Après avoir parcouru 14 villes marocaines à la recherche des futurs talents du football, Al Qadam Addahabi se déplace pour la première fois à l'étranger. Récit d'une belle aventure qui continue.
On se croirait un jour d'été à Casablanca. Il fait beau, il fait même très chaud et pourtant, la journée ne fait que commencer. Devant la porte du club de football situé à une dizaine de minutes du centre ville, des dizaines de familles, parfois au complet, devisent, s'interpellent, donnent les dernières recommandations à leurs enfants ou font tout simplement connaissance. Là, on se croirait plutôt à Tanger ou à Nador tellement l'accent du nord est dominant. Les jeunes, eux, se regroupent par affinité. Certains se connaissent, d'autres ont l'air perdus et, à les voir discuter entre eux, on a l'impression d'être sur une plage de Bouznika devant de jeunes beurs en train de faire des plans pour la soirée. Nous sommes à Bruxelles. Capitale Européenne. La ville choisie par Al Qadam Addahabi pour son premier casting à l'extérieur du Maroc. La plupart des familles qui sont venues habitent la Belgique, mais d'autres (une cinquantaine) viennent de France, d'Espagne, des Pays-Bas, d'Allemagne et même du Danemark. Elles sont ici pour permettre à leurs fils d'avoir une chance de se qualifier pour la grande finale, mais elles sont également venues parce que les caméras de la TVM se sont déplacées et, comme la nostalgie est parfois très pesante, un petit coucou cathodique à la famille vaut mieux que rien.
Des gabarit de champions
Samedi, 28 mai, 08h45, vingt-huit degrés à l'ombre. L'équipe d'Al Qadam Addahabi arrive. Moment de soulagement pour certains jeunes et leurs parents qui sont là depuis l'aube. Certains ont passé la nuit dans leur voiture devant la porte du stade. Le temps de dresser deux petites tables pour vérifier les inscriptions et les 375 jeunes sont confiés aux soins de Timoumi (toujours aussi passionnant et passionné) et de Abdelhak Filahi, un Marocain de Belgique diplômé d'un centre de formation des entraîneurs et qui vient de rejoindre le staff d'Al Qadam pour les prochaines éditions. « Le déplacement d'Al Qadam en Belgique, reconnaît Othman Benabdeljelil, producteur de l'émission, n'a été possible que grâce à Abdelhak ». Trois semaines auparavant, alors que l'équipe sortait à peine du casting national, l'étape Bruxelles n'était même pas envisagée. C'est une rencontre à Casa - fruit du hasard - entre Benabdeljelil et Filahi qui va tout chambouler. « Je connaissais bien entendu Al Qadam, et lorsque j'ai rencontré son producteur, on a décidé, chacun de son côté de monter l'opération », dira Abdelhak. Côté Marocain, il fallait monter un nouveau dossier, trouver les fonds nécessaires, mettre à la disposition des candidats un numéro d'appel pour les inscriptions et obtenir en un temps record des visas pour 16 personnes. Côté Belge, toute une logistique à mettre en place : hébergement, terrain, transport… le tout, encore une fois, en moins de trois semaines.

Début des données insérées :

Lemma gossip_entries_announce `{I : !MapIter PeerId nat, IL : !MapIterLaws I}
    `{BUL : !BincodeLaws BU} now l : ∀ n,
  node_ok n → all_room (length l) n →
  let '(us, r) := announce now l.*1 (node_router n) in
  ∃ cs, gossip_entries now l n = Some (Ok tt, set_cells cs (set_router r n)) ∧
    ∀ i, cs !! i = (c ← cells n !! i;
                    if decide (held n i) then post_many (seal_gossip <$> us) c else Some c).
Proof.
  induction l as [|[p j] l IH]; intros n Hn Hr; cbn [fmap list_fmap announce fst gossip_entries].
  { exists (cells n). split; [by destruct n|]. intros i. destruct (cells n !! i); [|done]. cbn.
    by case_decide. }
  change (list_fmap _ _ fst l) with (l.*1) in *. cbn [length] in Hr.
  pose proof (get_update_local now p (node_router n)) as Hl.
  destruct (get_link_state_update now p (node_router n)) as [[u|] r]; cbn [snd] in Hl;
    (assert (Hn1 : node_ok (set_router r n)) by by apply set_router_ok).
  - destruct (serialize_total u) as [payload E]. unfold serialize_unwrap. rewrite E.
    destruct (post_all_spec (seal_packet 3 payload) (set_router r n) (length l) Hn1 Hr)
      as (cs & Ep & Hr1 & Hc).
    rewrite Ep. cbn [mbind option_bind].
    specialize (IH _ (post_all_ok _ _ _ Hn1 Ep) Hr1).
    cbn [node_router cells set_cells set_sessions set_router] in IH.
    destruct (announce now l.*1 r) as [us r']. destruct IH as (cs' & E' & Hc'). exists cs'.
    split; [exact E'|]. intros i. rewrite Hc'. change (held (set_cells cs (set_router r n)) i) with (held n i).
    rewrite Hc. change (cells (set_router r n)) with (cells n).
    change (held (set_router r n) i) with (held n i).
    destruct (cells n !! i) as [c|]; [|done]. cbn [mbind option_bind].
    destruct (decide (held n i)) as [Hh|Hh];
      [|by cbn [mbind option_bind]; rewrite ?decide_False].
    change (seal_gossip <$> u :: us) with (seal_gossip u :: (seal_gossip <$> us)).
    cbn [post_many]. assert (Hp : post (seal_gossip u) c = post (seal_packet 3 payload) c)
      by (unfold post, seal_gossip, serialize_unwrap; by rewrite E). by rewrite Hp.
  - assert (Hr1 : all_room (length l) (set_router r n)).
    { intros i c Hi Hc Hx. specialize (Hr i c Hi Hc Hx). lia. }
    specialize (IH _ Hn1 Hr1). cbn [node_router set_router] in IH.
    by destruct (announce now l.*1 r) as [us r'].
Qed.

Rabiî El Amri a 15 ans. Originaire de Rabat, il habite depuis plusieurs années à Alicante en Espagne.
Parti le mercredi à 06h00 du matin à bord d'un bus, il arrivera à Bruxelles le lendemain. « S'il n'y avait pas un ami à moi qui avait passé un coup de fil à un de ses copains à Bruxelles, je ne serais jamais venu. C'est ce dernier qui m'héberge jusqu'à la fin des qualifications et je ne sais pas comment le remercier… ». Rabiî n'est pas le seul à avoir eu recours au système D. Kamel Guerdouzi de Paris, Issam Dahlim de Marbella, Nizar Yacoubi d'Amsterdam, Hamza Chafni de Düsseldorf et beaucoup d'autres participent à cette aventure avec très peu de moyens et l'espoir de vivre l'aventure casablancaise. Sur le terrain, Timoumi analyse, note les erreurs, décèle les performances et c'est à lui qu'incombe aujourd'hui la responsabilité des qualifications, Hammadi Hmidouch, entraîneur de l'IRT et Abderrahim Taleb (El Jadida), tous deux membres du jury, étant absents pour cause de matchs de championnat cruciaux. Les matchs se succèdent, la chaleur est torride, mais tout le monde y croit.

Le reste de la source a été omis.